一つは「序論」「本論」「結論」と、論文全体を形作る大構造です。
もう一つは文(センテンス「sentence」)、「段落」(パラグラフ「paragraph」)といつた小構造です。
この両者がきちんとしていない限り、よい論文。レポートは書けません。
小論文でも大論文でも基本はこれだけです。
わかりやすく、筋が見える、したがつて説得力がある論文は、大構造も小構造もきちんと構築されています。
論文とは、要するに解答者(書き手)の意見と根拠を纏めた文章です。
その文章を前述した、構成で纏める必要があります。
一つの小構造であるパラグラフ(日本語の「段落」に近い概念)には一つの主題(トピックと呼ばれる)があり、そして論文全体、つまり大構造としても一つの主題があります。大構造であるか小構造であるかによつて、主題のレベルは異なりますが、一つの構造に一つの主題が存在することは変わりません。
1つの、パラグラフに2つのトピックがあっては、いけないのです。

読みやすい論文に仕上げるために

読みやすい論文に仕上げるためには、二つの重要な要素があります。構造の中であらかじめ何を言いたいかを示し、読み手が迷わないようにすることと、各構造の繋がりが明確になるようにして、読み手が流れを追いやすくすることです。
論文全体としても、論文の小構造の中でも、何を書いていくのか、どのような主張に導くのかをあらかじめ明らかにすることが重要です。論文全体の構造の中では序論部分がこれにあたり、序論においてあらかじめ主張。結末を明らかにしておくことは、英語ではthesis statementと呼ばれます。
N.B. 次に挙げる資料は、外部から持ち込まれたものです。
(* ===== verification/Chars.v ===== *)
(** * The characters of a text

    A [str] is UTF-8: its [chars] are the groups of a first byte and the
    continuation bytes after it.  Words, trimming and replacement at the level of
    characters, and what a text keeps of its shape under them. *)

From S2P Require Import Prelude Identity Text Words.

Definition is_cont (c : ascii) : bool := ((128 <=? char_code c) && (char_code c <? 192))%Z.
Definition cont_first (s : string) : bool := match s with "" => false | String c _ => is_cont c end.

(** [str::chars], each character as its bytes. *)
Fixpoint chars (s : string) : list string :=
  match s with
  | "" => []
  | String c rest =>
      match chars rest with
      | d :: ds => if cont_first rest then String c d :: ds else String c "" :: d :: ds
      | [] => [String c ""]
      end
  end.
Definition concat_str (cs : list string) : string := foldr String.append "" cs.

Definition is_white (c : string) : bool := bool_decide (c ∈ white_space).
(** [char::is_control]: C0, delete and C1. *)
Definition is_control (c : string) : bool :=
  match c with
  | String b "" => ((char_code b <? 32) || (char_code b =? 127))%Z
  | String b (String d "") => ((char_code b =? 194) && (128 <=? char_code d) && (char_code d <? 160))%Z
  | _ => false
  end.

(** [split_whitespace] over characters. *)
Fixpoint char_words (word cs : list string) : list (list string) :=
  let emit := match word with [] => [] | _ => [word] end in
  match cs with
  | [] => emit
  | c :: cs => if is_white c then emit ++ char_words [] cs else char_words (word ++ [c]) cs
  end.
Fixpoint join_words (ws : list (list string)) : list string :=
  match ws with
  | [] => []
  | [w] => w
  | w :: ws => w ++ [" "] ++ join_words ws
  end.

(** [trim_matches] by a predicate on characters. *)
Fixpoint drop_while (P : string → bool) (cs : list string) : list string :=
  match cs with [] => [] | c :: cs' => if P c then drop_while P cs' else cs end.
Definition trim_chars (P : string → bool) (cs : list string) : list string :=
  reverse (drop_while P (reverse (drop_while P cs))).

(** [str::replace] of one text by another. *)
Fixpoint replace_skip (skip : nat) (old new s : string) : string :=
  match s with
  | "" => ""
  | String c rest =>
      match skip with
      | S skip => replace_skip skip old new rest
      | 0 => if starts_with old s then new +:+ replace_skip (String.length old - 1) old new rest
             else String c (replace_skip 0 old new rest)
      end
  end.
Definition replace (old new s : string) : string := replace_skip 0 old new s.

(** [str::find]: what comes before the first occurrence and what after it. *)
Fixpoint split_str (needle s : string) : option (string * string) :=
  match strip_prefix needle s with
  | Some rest => Some ("", rest)
  | None => match s with "" => None | String c s => '(a, b) ← split_str needle s; Some (String c a, b) end
  end.

(** ** Shape *)

(** A character: a first byte and its continuations, alone when it is ASCII. *)
Definition char_ok (c : string) : bool :=
  match c with
  | "" => false
  | String b rest => negb (is_cont b) && all_chars is_cont rest && (if (char_code b <? 128)%Z then bool_decide (rest = "") else true)
  end.
Definition text_ok (s : string) : bool := forallb char_ok (chars s).

Lemma concat_chars s : concat_str (chars s) = s.
Proof.
  induction s as [|c s IH]; [done|]. cbn [chars]. destruct (chars s) as [|d ds] eqn:Hc.
  - cbn in IH. subst s. done.
  - destruct (cont_first s); cbn in *; rewrite <-IH; reflexivity.
Qed.
Lemma chars_nil s : chars s = [] ↔ s = "".
Proof. split; [|by intros ->]. intros Hs. rewrite <-(concat_chars s), Hs. done. Qed.
Lemma chars_app a b : cont_first b = false → chars (a +:+ b) = chars a ++ chars b.
Proof.
  intros Hb. induction a as [|c a IH]; [done|]. rewrite append_cons. cbn [chars]. rewrite IH.
  destruct (chars a) as [|d ds] eqn:Ha.
  - apply chars_nil in Ha as ->. cbn [app]. change ("" +:+ b) with b. destruct (chars b) as [|d ds]; [done|]. by rewrite Hb.
  - cbn [app]. assert (Hf : cont_first (a +:+ b) = cont_first a) by (by destruct a). rewrite Hf. by destruct (cont_first a).
Qed.
Lemma chars_cons c s : cont_first s = false → chars (String c s) = String c "" :: chars s.
Proof. intros Hs. cbn [chars]. destruct (chars s); [done|]. by rewrite Hs. Qed.
Lemma chars_one c : char_ok c = true → chars c = [c].
Proof.
  destruct c as [|b rest]; [done|]. cbn [char_ok]. intros [[_ Hr]%andb_true_iff _]%andb_true_iff. revert b.
  induction rest as [|d rest IH]; intros b; [done|]. cbn [all_chars] in Hr. apply andb_true_iff in Hr as [Hd Hr].
  cbn [chars] in *. specialize (IH Hr d). cbn [chars] in IH. rewrite IH. cbn [cont_first]. by rewrite Hd.
Qed.
Lemma char_ok_first c s : char_ok c = true → cont_first (c +:+ s) = false.
Proof. destruct c as [|b rest]; [done|]. cbn. intros [[Hb _]%andb_true_iff _]%andb_true_iff. by apply negb_true_iff. Qed.
Lemma concat_first cs : Forall (λ c, char_ok c = true) cs → cont_first (concat_str cs) = false.
Proof. destruct 1 as [|c cs Hc _]; [done|]. by apply char_ok_first. Qed.
(** A list of characters is the characters of its text. *)
Lemma chars_concat cs : Forall (λ c, char_ok c = true) cs → chars (concat_str cs) = cs.
Proof.
  induction 1 as [|c cs Hc Hcs IH]; [done|]. change (concat_str (c :: cs)) with (c +:+ concat_str cs).
  rewrite chars_app by by apply concat_first. by rewrite chars_one, IH.
Qed.
Lemma text_ok_chars s : text_ok s = true ↔ Forall (λ c, char_ok c = true) (chars s).
Proof.
  unfold text_ok. rewrite forallb_forall. rewrite Forall_forall. split; intros Hall x Hx; apply Hall; by apply list_elem_of_In.
Qed.
Lemma text_ok_concat cs : Forall (λ c, char_ok c = true) cs → text_ok (concat_str cs) = true.
Proof. intros Hcs. apply text_ok_chars. by rewrite chars_concat. Qed.
Lemma text_ok_first s : text_ok s = true → cont_first s = false.
Proof. intros Hs%text_ok_chars. rewrite <-(concat_chars s). by apply concat_first. Qed.
Lemma text_ok_app a b : text_ok a = true → text_ok b = true → text_ok (a +:+ b) = true.
Proof.
  intros Ha Hb. pose proof (text_ok_first _ Hb). apply text_ok_chars in Ha, Hb. apply text_ok_chars. rewrite chars_app by done.
  by apply Forall_app.
Qed.
(** What follows an ASCII byte of a text is a text. *)
Lemma text_ok_after a c b : text_ok (a +:+ String c b) = true → (char_code c <? 128)%Z = true → text_ok a = true ∧ text_ok b = true.
Proof.
  intros Hs Hc. assert (Hcont : is_cont c = false).
  { unfold is_cont. apply Z.ltb_lt in Hc. destruct (Z.leb_spec 128 (char_code c)); [lia|done]. }
  apply text_ok_chars in Hs. rewrite chars_app in Hs by done. apply Forall_app in Hs as [Ha Hb].
  split; [by apply text_ok_chars|]. apply text_ok_chars. cbn [chars] in Hb. destruct (chars b) as [|d ds] eqn:Hd; [done|].
  destruct (cont_first b).
  - apply Forall_cons in Hb as [Hb _]. cbn in Hb. rewrite Hc, andb_true_iff in Hb. destruct Hb as [_ Hb%bool_decide_eq_true]. subst d.
    exfalso. pose proof (concat_chars b) as Hcb. rewrite Hd in Hcb. clear -Hd Hcb.
    assert (∀ s, "" ∉ chars s) as Hne.
    { intros s. induction s as [|x s IH]; [by apply not_elem_of_nil|]. cbn [chars]. destruct (chars s); [set_solver|].
      destruct (cont_first s); set_solver. }
    apply (Hne b). rewrite Hd. apply list_elem_of_here.
  - by apply Forall_cons in Hb as [_ Hb].
Qed.

(** A well-formed sequence of bytes is a text. *)
Lemma byte_code c : byte.unsigned (Ascii.byte_of_ascii c) = char_code c.
Proof. by destruct c as [[] [] [] [] [] [] [] []]. Qed.
Lemma text_ok_one c rest : char_ok c = true → text_ok rest = true → text_ok (c +:+ rest) = true.
Proof. intros Hc Hr. apply text_ok_app; [|done]. apply text_ok_chars. rewrite chars_one by done. by apply Forall_singleton. Qed.
Lemma between_code lo hi c : between lo hi (Ascii.byte_of_ascii c) = true ↔ (lo ≤ char_code c ≤ hi)%Z.
Proof. unfold between. by rewrite byte_code, andb_true_iff, !Z.leb_le. Qed.
Lemma continuation_code c : continuation (Ascii.byte_of_ascii c) = is_cont c.
Proof. unfold continuation, is_cont. by rewrite byte_code. Qed.
Lemma is_cont_iff c : is_cont c = true ↔ (128 ≤ char_code c < 192)%Z.
Proof. unfold is_cont. by rewrite andb_true_iff, Z.leb_le, Z.ltb_lt. Qed.
(** A first byte above the continuations, with continuations after it. *)
Lemma char_ok_wide b rest : (192 ≤ char_code b)%Z → all_chars is_cont rest = true → char_ok (String b rest) = true.
Proof.
  intros Hb Hr. cbn [char_ok]. rewrite Hr. destruct (is_cont b) eqn:Hc; [apply is_cont_iff in Hc; lia|].
  by destruct (Z.ltb_spec (char_code b) 128); [lia|].
Qed.
Lemma between_cont {P Q : Prop} (p : {P} + {¬ P}) (q : {Q} + {¬ Q}) lo hi x : (128 ≤ lo)%Z → (hi ≤ 191)%Z →
  between (if p then lo else 128) (if q then hi else 191) (Ascii.byte_of_ascii x) = true → is_cont x = true.
Proof. intros Hlo Hhi Hx%between_code. apply is_cont_iff. destruct p, q; lia. Qed.
Lemma utf8_text_ok s : utf8_text s = true → text_ok s = true.
Proof.
  unfold utf8_text. remember (String.length s) as n eqn:Hn. revert s Hn. induction (lt_wf n) as [n _ IH]. intros s -> Hv.
  assert (Hlater : ∀ t, String.length t < String.length s → utf8_valid (String.list_byte_of_string t) = true → text_ok t = true).
  { intros t Ht. by apply (IH _ Ht). }
  clear IH. destruct s as [|b s1]; [done|]. cbn [String.list_byte_of_string String.list_ascii_of_string map utf8_valid] in Hv.
  destruct (between 0 127 (byte_of_ascii b)) eqn:Hb.
  { apply between_code in Hb. apply (text_ok_one (String b "")); [|apply Hlater; [cbn; lia|done]]. cbn [char_ok all_chars].
    destruct (is_cont b) eqn:Hc; [apply is_cont_iff in Hc; lia|]. cbn. by destruct (char_code b <? 128)%Z. }
  destruct s1 as [|c s2]; [done|]. cbn [String.list_byte_of_string String.list_ascii_of_string map] in Hv.
  destruct (between 194 223 (byte_of_ascii b)) eqn:Hb2.
  { apply between_code in Hb2. rewrite continuation_code in Hv. apply andb_true_iff in Hv as [Hc Hv].
    apply (text_ok_one (String b (String c ""))); [|apply Hlater; [cbn; lia|done]]. apply char_ok_wide; [lia|]. cbn. by rewrite Hc. }
  destruct s2 as [|d s3]; [done|]. cbn [String.list_byte_of_string String.list_ascii_of_string map] in Hv.
  destruct (between 224 239 (byte_of_ascii b)) eqn:Hb3.
  { apply between_code in Hb3. rewrite continuation_code, !andb_true_iff in Hv. destruct Hv as [[Hc Hd] Hv].
    assert (is_cont c = true) as Hcc by (eapply between_cont; [..|exact Hc]; lia).
    apply (text_ok_one (String b (String c (String d "")))); [|apply Hlater; [cbn; lia|done]]. apply char_ok_wide; [lia|]. cbn. by rewrite Hcc, Hd. }
  destruct s3 as [|e s4]; [done|]. cbn [String.list_byte_of_string String.list_ascii_of_string map] in Hv.
  rewrite !continuation_code, !andb_true_iff in Hv. destruct Hv as [[[[Hb4%between_code Hc] Hd] He] Hv].
  assert (is_cont c = true) as Hcc by (eapply between_cont; [..|exact Hc]; lia).
  apply (text_ok_one (String b (String c (String d (String e ""))))); [|apply Hlater; [cbn; lia|done]].
  apply char_ok_wide; [lia|]. cbn. by rewrite Hcc, Hd, He.
Qed.
(* ===== verification/OAuth.v ===== *)
(** * Scopes, redirects and limits of the authorization server ([src/oauth/mod.rs])

    The pure parts of the OAuth server: what a scope opens, which redirect URIs
    a client may register, PKCE, and the per-source limiter. *)

From S2P Require Import Prelude Ordered External Toy Identity Text Words.

Definition CODE_TTL_SECS : Z := 10 * 60.
Definition ASK_TTL_SECS : Z := 15 * 60.
Definition TOUCH_EVERY_SECS : Z := 60.
Definition TOKEN_TTL_SECS : Z := 30 * 24 * 60 * 60.
(** [i64::MAX as u64] *)
Definition NO_EXPIRY : Z := 2 ^ 63 - 1.
Definition REGISTER_LIMIT : Z * Z := (10, 10 * 60)%Z.
Definition AUTHORIZE_LIMIT : Z * Z := (30, 10 * 60)%Z.

(** ** Scopes *)

Definition FAMILIES : list string :=
  ["threads"; "life-map-read"; "life-map-write"; "computer"; "mail"; "messages"; "inference"; "moves"].
#[global] Typeclasses Opaque FAMILIES.
Definition DEFAULT_SCOPE : string := "threads".

Definition family_words (family : string) : string :=
  if decide (family = "threads") then "open threads with your agents and read and post in them"
  else if decide (family = "life-map-read") then "read your Life Map"
  else if decide (family = "life-map-write") then "change your Life Map, and use your Proxy's tools"
  else if decide (family = "computer") then "control your computer and phone"
  else if decide (family = "mail") then "read and send your mail"
  else if decide (family = "messages") then "read and send your messages"
  else if decide (family = "inference") then "run your models"
  else if decide (family = "moves") then "see and resolve your Moves"
  else "".

(** [word.contains(':') && !word.starts_with(':')] *)
Definition is_purpose (word : string) : bool := contains_char ":"%char word && negb (starts_with ":" word).
(* ===== verification/OAuthServer.v ===== *)
(** * The authorization server ([src/oauth/server.rs], [src/oauth/store.rs])

    Clients register, open asks, poll them until the person answers, redeem the
    code for a token, and use it.  The server runs over a store that is an
    interface ([Store], with the in-memory reference implementation) and a
    consent seam whose answers are arguments; random strings are arguments. *)

From stdpp Require Import pretty.
From S2P Require Import Prelude Ordered External Toy Identity Text Words OAuth.

(** ** Data *)

Record Client : Type := mk_Client {
  cl_id : string;
  cl_name : string;
  cl_redirect_uris : list string;
  cl_registered_at : Z;
}.
Record Ask : Type := mk_Ask {
  ak_id : string;
  ak_client_id : string;
  ak_client_name : string;
  ak_issuer : string;
  ak_redirect_uri : string;
  ak_scope : option string;
  ak_state : option string;
  ak_code_challenge : string;
  ak_asked_at : Z;
  ak_code : option string;
  ak_code_issued_at : option Z;
  ak_code_used : bool;
}.
Inductive Answer : Type := Pending | Approved | Denied.
Record Token : Type := mk_Token {
  tk_id : string;
  tk_client_id : string;
  tk_client_name : string;
  tk_hash : string;
  tk_scope : option string;
  tk_issued_at : Z;
  tk_expires_at : Z;
  tk_last_used_at : option Z;
  tk_revoked_at : option Z;
}.
Inductive OAuthError : Type :=
  | StoreErr (why : string)
  | ConsentErr (why : string).

Definition is_live (t : Token) : bool := bool_decide (tk_revoked_at t = None).
Definition is_live_at (t : Token) (now : Z) : bool := is_live t && bool_decide (now < tk_expires_at t)%Z.
Definition runs_out (t : Token) : bool := negb (bool_decide (tk_expires_at t = NO_EXPIRY)).
Definition token_families (t : Token) : list string := scope_families (tk_scope t).
Definition token_opens (t : Token) (family : string) : bool := scope_opens (tk_scope t) family.

Definition with_code (a : Ask) (code : string) (now : Z) : Ask :=
  mk_Ask (ak_id a) (ak_client_id a) (ak_client_name a) (ak_issuer a) (ak_redirect_uri a) (ak_scope a) (ak_state a)
    (ak_code_challenge a) (ak_asked_at a) (Some code) (Some now) (ak_code_used a).
Definition with_used (a : Ask) : Ask :=
  mk_Ask (ak_id a) (ak_client_id a) (ak_client_name a) (ak_issuer a) (ak_redirect_uri a) (ak_scope a) (ak_state a)
    (ak_code_challenge a) (ak_asked_at a) (ak_code a) (ak_code_issued_at a) true.
Definition with_last_used (t : Token) (used : Z) : Token :=
  mk_Token (tk_id t) (tk_client_id t) (tk_client_name t) (tk_hash t) (tk_scope t) (tk_issued_at t) (tk_expires_at t)
    (Some used) (tk_revoked_at t).
Definition with_revoked (t : Token) (now : Z) : Token :=
  mk_Token (tk_id t) (tk_client_id t) (tk_client_name t) (tk_hash t) (tk_scope t) (tk_issued_at t) (tk_expires_at t)
    (tk_last_used_at t) (Some now).

(** [mint_code], [revoke_token] and [touch_token] on one record. *)
Definition minted (a : Ask) (code : string) (now : Z) : Ask :=
  match ak_code a with None => with_code a code now | Some _ => a end.
Definition revoked (t : Token) (now : Z) : Token :=
  match tk_revoked_at t with None => with_revoked t now | Some _ => t end.
Definition touched (t : Token) (used : Z) : Token := if is_live t then with_last_used t used else t.

(** ** The store *)

Class OStore (S : Type) : Type := {
  put_client : S → Client → result OAuthError () * S;
  get_client : S → string → result OAuthError (option Client);
  put_ask : S → Ask → result OAuthError () * S;
  get_ask : S → string → result OAuthError (option Ask);
  mint_code : S → string → string → Z → result OAuthError (option Ask) * S;
  redeem_code : S → string → result OAuthError (option Ask) * S;
  put_token : S → Token → result OAuthError () * S;
  revoke_token : S → string → Z → result OAuthError bool * S;
  touch_token : S → string → Z → result OAuthError () * S;
  get_token : S → string → result OAuthError (option Token);
  token_by_hash : S → string → result OAuthError (option Token);
  live_tokens : S → Z → result OAuthError (list Token);
}.

(** What a store holds. *)
Record OState : Type := mk_ostate {
  os_clients : gmap string Client;
  os_asks : gmap string Ask;
  os_tokens : gmap string Token;
}.
Definition os_empty : OState := mk_ostate ∅ ∅ ∅.
Definition st_client (st : OState) (c : Client) : OState :=
  mk_ostate (<[cl_id c := c]> (os_clients st)) (os_asks st) (os_tokens st).
Definition st_ask (st : OState) (id : string) (a : Ask) : OState :=
  mk_ostate (os_clients st) (<[id := a]> (os_asks st)) (os_tokens st).
Definition st_token (st : OState) (id : string) (t : Token) : OState :=
  mk_ostate (os_clients st) (os_asks st) (<[id := t]> (os_tokens st)).

(** A code's ask, waiting to be redeemed. *)
Definition redeemable (code : string) (a : Ask) : Prop := ak_code_used a = false ∧ ak_code a = Some code.
#[export] Instance redeemable_dec code a : Decision (redeemable code a).
Proof. unfold redeemable. apply _. Defined.

(** What the server relies on: every call fails and leaves the store as it was,
    or does what it says. *)
Class OStoreOk (S : Type) `{!OStore S} (rep : S → OState) : Prop := {
  put_client_ok s c r s' : put_client s c = (r, s') →
    r = Ok () ∧ rep s' = st_client (rep s) c ∨ (∃ e, r = Err e) ∧ rep s' = rep s;
  get_client_ok s id o : get_client s id = Ok o → o = os_clients (rep s) !! id;
  put_ask_ok s a r s' : put_ask s a = (r, s') →
    r = Ok () ∧ rep s' = st_ask (rep s) (ak_id a) a ∨ (∃ e, r = Err e) ∧ rep s' = rep s;
  get_ask_ok s id o : get_ask s id = Ok o → o = os_asks (rep s) !! id;
  mint_code_ok s id code now r s' : mint_code s id code now = (r, s') →
    (∃ a, os_asks (rep s) !! id = Some a ∧ r = Ok (Some (minted a code now)) ∧
       rep s' = st_ask (rep s) id (minted a code now)) ∨
    ((∃ e, r = Err e) ∨ r = Ok None) ∧ rep s' = rep s;
  redeem_code_ok s code r s' : redeem_code s code = (r, s') →
    (∃ id a, os_asks (rep s) !! id = Some a ∧ redeemable code a ∧ r = Ok (Some (with_used a)) ∧
       rep s' = st_ask (rep s) id (with_used a)) ∨
    ((∃ e, r = Err e) ∨ r = Ok None) ∧ rep s' = rep s;
  put_token_ok s t r s' : put_token s t = (r, s') →
    os_tokens (rep s) !! tk_id t = None ∧ r = Ok () ∧ rep s' = st_token (rep s) (tk_id t) t ∨
    (∃ e, r = Err e) ∧ rep s' = rep s;
  revoke_token_ok s id now r s' : revoke_token s id now = (r, s') →
    (∃ t, os_tokens (rep s) !! id = Some t ∧ r = Ok true ∧ rep s' = st_token (rep s) id (revoked t now)) ∨
    ((∃ e, r = Err e) ∨ os_tokens (rep s) !! id = None ∧ r = Ok false) ∧ rep s' = rep s;
  touch_token_ok s id used r s' : touch_token s id used = (r, s') →
    (∃ t, os_tokens (rep s) !! id = Some t ∧ r = Ok () ∧ rep s' = st_token (rep s) id (touched t used)) ∨
    ((∃ e, r = Err e) ∨ os_tokens (rep s) !! id = None ∧ r = Ok ()) ∧ rep s' = rep s;
  token_by_hash_ok s hash o : token_by_hash s hash = Ok o →
    match o with
    | Some t => (∃ id, os_tokens (rep s) !! id = Some t) ∧ tk_hash t = hash
    | None => ∀ id t, os_tokens (rep s) !! id = Some t → tk_hash t ≠ hash
    end;
}.

(** ** [MemoryStore] *)

(** The order in which a [HashMap] is iterated is its own. *)
Class HashOrder := { hash_iter : ∀ {A : Type}, gmap string A → list (string * A) }.
Class HashOrderOk `{HashOrder} : Prop := hash_iter_perm A (m : gmap string A) : hash_iter m ≡ₚ map_to_list m.

Section memory.
Context `{HashOrder}.
Definition MemoryStore : Type := OState.

Definition find_redeemable (code : string) (asks : gmap string Ask) : option (string * Ask) :=
  List.find (λ kv, bool_decide (redeemable code kv.2)) (hash_iter asks).
Definition token_leb (a b : Token) : bool :=
  match cmp (tk_issued_at a) (tk_issued_at b) with
  | Lt => true
  | Gt => false
  | Eq => bool_decide (cmp (tk_id a) (tk_id b) ≠ Gt)
  end.

Definition memory_put_token (s : MemoryStore) (t : Token) : result OAuthError () * MemoryStore :=
  match os_tokens s !! tk_id t with
  | Some _ => (Err (StoreErr ("token " +:+ tk_id t +:+ " is already held")), s)
  | None => (Ok (), st_token s (tk_id t) t)
  end.

#[export] Instance memory_store : OStore MemoryStore := {|
  put_client s c := (Ok (), st_client s c);
  get_client s id := Ok (os_clients s !! id);
  put_ask s a := (Ok (), st_ask s (ak_id a) a);
  get_ask s id := Ok (os_asks s !! id);
  mint_code s id code now :=
    match os_asks s !! id with
    | None => (Ok None, s)
    | Some a => (Ok (Some (minted a code now)), st_ask s id (minted a code now))
    end;
  redeem_code s code :=
    match find_redeemable code (os_asks s) with
    | None => (Ok None, s)
    | Some (id, a) => (Ok (Some (with_used a)), st_ask s id (with_used a))
    end;
  put_token := memory_put_token;
  revoke_token s id now :=
    match os_tokens s !! id with
    | None => (Ok false, s)
    | Some t => (Ok true, st_token s id (revoked t now))
    end;
  touch_token s id used :=
    match os_tokens s !! id with
    | None => (Ok (), s)
    | Some t => (Ok (), st_token s id (touched t used))
    end;
  get_token s id := Ok (os_tokens s !! id);
  token_by_hash s hash := Ok (List.find (λ t, bool_decide (tk_hash t = hash)) (hash_iter (os_tokens s)).*2);
  live_tokens s now := Ok (sort_by token_leb (filter (λ t, is_live_at t now = true) (hash_iter (os_tokens s)).*2));
|}.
一方、パラグラフの中では後述するトピック・センテンスがこれにあたります。
そのため、技術士試験の解答では、付番して、タイトルを付けます。
その小項目のタイトルが、パラグラフのトピックを表すように書くと、それだけで読みやすい解答になります。
中間にあたる章や節においても同じで、その章や節の中で主張したいことを、各章や節の冒頭で明らかにします。あらかじめ次に書かれる内容の方向性がわかつていれば、読み手は迷うことがありません。
これは、とても重要です。
タイトルの付け方には、十分注意してください。
下に書いてある、パラグラフと表していない、タイトルをよく見ます。

論文・レポートに起承転結はダメ

日本には起承転結という文章作法があります。元々は中国漢詩の絶句のスタイルであつたもののようです。
広辞苑で起承転結を調べてみると、「第一の起句で詩思を提起し、第二の承句で起句を承け、第二の転句で詩意を一転し、第四の結句で全詩意を総合する」のだそうです。
この影響だと思いますが、日本では文章を書くときに「起承転結に注意せよ」、という
ようなことがよく言われます。
大手の、技術士試験対策講座では、これをテキストで説明しています。

起:京の五条の糸屋の娘=関心を引く
承:姉は16、妹14 =本題に入る
転:諸国大名は弓矢で殺す=意表をついて
結:糸屋の娘は日で殺す=スッキリとまとめる

こんな構成の論文はあり得ません。
ミステリー小説ではありません。
どんでん返しは不要です。

解答論文で、起承転結は絶対に止めましょう。